Of individuals indicated to receive cardiac resynchronization therapy pacemakers, for example, women are far less likely to be implanted with the devices than their male counterparts, according to a recent analysis of the Swedish Heart Failure Registry that was cited by Suzanne Baron, M.D., during a panel at AdvaMed’s annual MedTech Conference in Boston.
“And it isn’t just under-recognition or under-treatment of women,” said Baron, an interventional cardiologist at Lahey Hospital and Medical Center.
She cited another pair of studies suggesting that women may respond differently than men to therapies like cardiac stents, coronary artery bypass surgery and surgical and transcatheter aortic valve replacement—though those differences still aren’t often taken into account when doctors select treatments.
Upping the rates of women who actually receive proper and effective treatments will start with practical changes at the clinical trial level, backed by an overhaul of traditional beliefs about who is represented in healthcare, according to Terri Cornelison, M.D., Ph.D., chief medical officer and director of the FDA’s Health of Women program.
“It’s a shift in science, a shift in thinking; and it takes us a while to do that, because we do want to follow the cardinal rule of medicine, which is ‘first, do no harm.’ And so there’s a lot of consideration that goes into who gets included on your clinical studies, and then the paths there forward,” she said during the panel session. “The great thing is now we have knowledge, so we can turn this ship around—but it’ll take all of us.”
For the FDA’s part, Cornelison said the agency recommends that all medtech companies perform tests and trials of their devices with equitable representation in mind. And companies developing technologies based in artificial intelligence and machine learning should be especially careful to ensure that equity extends to the data that are used to build their algorithms in the first place.

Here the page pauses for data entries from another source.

(** C2.  [detectSubagentError(M).hasError] is true if and only if [M]
    holds a tool-result error (flagged [isError], or matching a fatal
    pattern of its tool) at a position after every assistant message
    with non-white-space text; when no such assistant message exists
    this is: [M] holds a tool-result error.  Hence when every error is
    followed by an assistant message with text, [hasError] is false. *)
Theorem hasError_iff_error_after_last_text (M : list message) :
  (hasError (detect M) = true <->
   exists j m, M !! j = Some m /\ is_tool_error fatal m /\
               forall k m', M !! k = Some m' -> has_text m' = true -> k < j) /\
  ((forall k m', M !! k = Some m' -> has_text m' = false) ->
   (hasError (detect M) = true <->
    exists j m, M !! j = Some m /\ is_tool_error fatal m)) /\
  ((forall j m, M !! j = Some m -> is_tool_error fatal m ->
      exists k m', j < k /\ M !! k = Some m' /\ has_text m' = true) ->
   hasError (detect M) = false).
Proof.
  assert (Hiff : hasError (detect M) = true <->
    exists j m, M !! j = Some m /\ is_tool_error fatal m /\
                forall k m', M !! k = Some m' -> has_text m' = true -> k < j).
  { rewrite detect_flags_iff_scan, first_error_some.
    destruct (lastTextIndex_spec M 0 None) as [[-> Hnone]|(k & m & -> & Hk & Hm & Hafter)].
    - rewrite drop_0. split.
      + intros (j & x & Hj & Hx). exists j, x. split; [done|]. split; [done|].
        intros k m' Hk Ht. rewrite (Hnone _ _ Hk) in Ht. discriminate.
      + intros (j & x & Hj & Hx & _). eauto.
    - simpl. split.
      + intros (j & x & Hj & Hx). rewrite lookup_drop in Hj.
        exists (S k + j), x. split; [done|]. split; [done|].
        intros k' m' Hk' Ht.
        destruct (decide (k < k')) as [Hlt|Hge]; [|lia].
        rewrite (Hafter _ _ Hlt Hk') in Ht. discriminate.
      + intros (j & x & Hj & Hx & Hall).
        pose proof (Hall _ _ Hk Hm) as Hlt.
        exists (j - S k), x. split; [|done].
        rewrite lookup_drop. replace (S k + (j - S k)) with j by lia. exact Hj. }
  split; [exact Hiff|]. split.
  - intros Hnone. rewrite Hiff. split.
    + intros (j & m & Hj & Hm & _). eauto.
    + intros (j & m & Hj & Hm). exists j, m. split; [done|]. split; [done|].
      intros k m' Hk Ht. rewrite (Hnone _ _ Hk) in Ht. discriminate.
  - intros Hrec. apply not_true_is_false. intros Hh.
    apply Hiff in Hh as (j & m & Hj & Hm & Hall).
    destruct (Hrec _ _ Hj Hm) as (k & m' & Hlt & Hk & Ht).
    specialize (Hall _ _ Hk Ht). lia.
Qed.

End Facts.

(** The theorem at scenario 6: a read that fails with EISDIR, then the
    agent's review. *)
Lemma hasError_iff_error_after_last_text_witness :
  hasError (detectSubagentError bash_fatal
    [ToolResultMessage "read" "file contents" false;
     ToolResultMessage "read" "EISDIR: illegal operation on a directory, read" true;
     AssistantMessage [TextPart "Complete review"]]) = false.
Proof.
  apply (proj2 (proj2 (hasError_iff_error_after_last_text bash_fatal _))).
  intros j m Hj Hm. exists 2, (AssistantMessage [TextPart "Complete review"]).
  destruct j as [|[|[|j]]]; simpl in Hj; try discriminate.
  - injection Hj as <-. destruct Hm as [e He]. discriminate.
  - split; [lia|]. split; reflexivity.
  - injection Hj as <-. destruct Hm as [e He]. discriminate.
Defined.

(** *** detect-error.test.ts, replayed *)

Definition toolResult (toolName text : string) (isErr : bool) : message :=
  ToolResultMessage toolName text isErr.
Definition assistantMsg (text : string) : message := AssistantMessage [TextPart text].
Definition assistantToolCall (toolName : string) : message :=
  AssistantMessage [ToolCallPart toolName].

Local Abbreviation detect := (detectSubagentError bash_fatal).

Example test_empty : hasError (detect []) = false.
Proof. reflexivity. Qed.

Example test_all_succeed :
  hasError (detect [toolResult "read" "file contents here" false;
                    toolResult "bash" "ls output" false;
                    toolResult "read" "more contents" false]) = false.
Proof. vm_compute. reflexivity. Qed.

Example test_isError_no_response :
  let r := detect [toolResult "read" "file contents" false;
                   toolResult "read" "EISDIR: illegal operation on a directory, read" true] in
  hasError r = true /\ errorType r = Some "read".
Proof. vm_compute. split; reflexivity. Qed.

Example test_bash_permission_denied :
  let r := detect [toolResult "bash" "ls: permission denied: /root/secret" false] in
  hasError r = true /\ errorType r = Some "bash".
Proof. vm_compute. split; reflexivity. Qed.

Example test_bash_exit_code :
  let r := detect [toolResult "bash" "error: process exited with code 127" false] in
  hasError r = true /\ exitCode r = Some 127%Z.
Proof. vm_compute. split; reflexivity. Qed.

Example test_recovered_and_continued :
  hasError (detect [toolResult "read" "file contents" false;
                    toolResult "bash" "ok" false;
                    toolResult "read" "EISDIR: illegal operation on a directory" true;
                    toolResult "bash" "directory listing via bash" false;
                    assistantMsg "Here is my complete review..."]) = false.
Proof. vm_compute. reflexivity. Qed.

Example test_fatal_pattern_before_response :
  hasError (detect [toolResult "bash" "ls: permission denied: /root/secret" false;
                    assistantMsg "I couldn't access /root/secret, but I found the data elsewhere."])
  = false.
Proof. vm_compute. reflexivity. Qed.

Example test_error_after_last_response :
  let r := detect [assistantMsg "Here is my analysis...";
                   toolResult "bash" "rm -rf /important" false;
                   toolResult "bash" "error: process exited with code 1" false] in
  hasError r = true /\ exitCode r = Some 1%Z.
Proof. vm_compute. split; reflexivity. Qed.

Example test_isError_after_last_response :
  let r := detect [toolResult "read" "file ok" false;
                   assistantMsg "Let me try one more thing...";
                   toolResult "write" "Permission denied" true] in
  hasError r = true /\ errorType r = Some "write".
Proof. vm_compute. split; reflexivity. Qed.

Example test_no_assistant_messages :
  hasError (detect [toolResult "read" "ok" false;
                    toolResult "bash" "segmentation fault" false]) = true.
Proof. vm_compute. reflexivity. Qed.

Example test_tool_call_only_is_no_recovery :
  hasError (detect [toolResult "bash" "permission denied: /etc/shadow" false;
                    assistantToolCall "bash";
                    toolResult "bash" "permission denied: /etc/shadow" false]) = true.
Proof. vm_compute. reflexivity. Qed.

Example test_whitespace_is_no_recovery :
  hasError (detect [toolResult "read" "EISDIR: illegal operation on a directory" true;
                    assistantMsg "   "]) = true.
Proof. vm_compute. reflexivity. Qed.

Example test_only_assistant_messages :
  hasError (detect [assistantMsg "Hello, I'm ready to help.";
                    assistantMsg "Here's my analysis."]) = false.
Proof. vm_compute. reflexivity. Qed.

Example test_errors_with_recovery_between :
  hasError (detect [toolResult "read" "ENOENT: no such file" true;
                    assistantMsg "File not found, trying alternative...";
                    toolResult "read" "file contents" false;
                    toolResult "read" "EISDIR: illegal operation on a directory" true;
                    assistantMsg "Got what I needed. Here's the full review."]) = false.
Proof. vm_compute. reflexivity. Qed.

“You want your data to represent diverse populations, and so you want to be mindful of your sources of data and how they were collected, and keep going forward to making sure they are as representative as possible for the populations where you intend to intervene,” Cornelison said.
Tenley Koepnick, vice president of global clinical affairs for Edwards Lifesciences’ transcatheter heart valves division, echoed the need for medtechs to develop devices with equitable representation in mind not only to better serve all patients, but also because, in conducting more diverse research, “We may learn some things that really spur some innovation.”
Strategies to increase representation may include switching up a company’s go-to trial sites and principal investigators, involving female physicians and researchers in trial design and adjusting protocols to be more inclusive of differences in how different diseases present in women and men. Koepnick also suggested that tech developers look inward, ensuring women are included in conversations about the company’s projects at all levels.
Ultimately, she said, alongside those far-reaching changes within medical device companies, it’ll also take a proverbial village to actually change the face of medtech—not to mention clinical research and healthcare delivery in general.
“I don't know that it's industry that's going to solve it, that it is an investigator-initiated study, that it's the government—but it’ll be somebody saying we need to study this and taking that initiative to make that happen,” she said.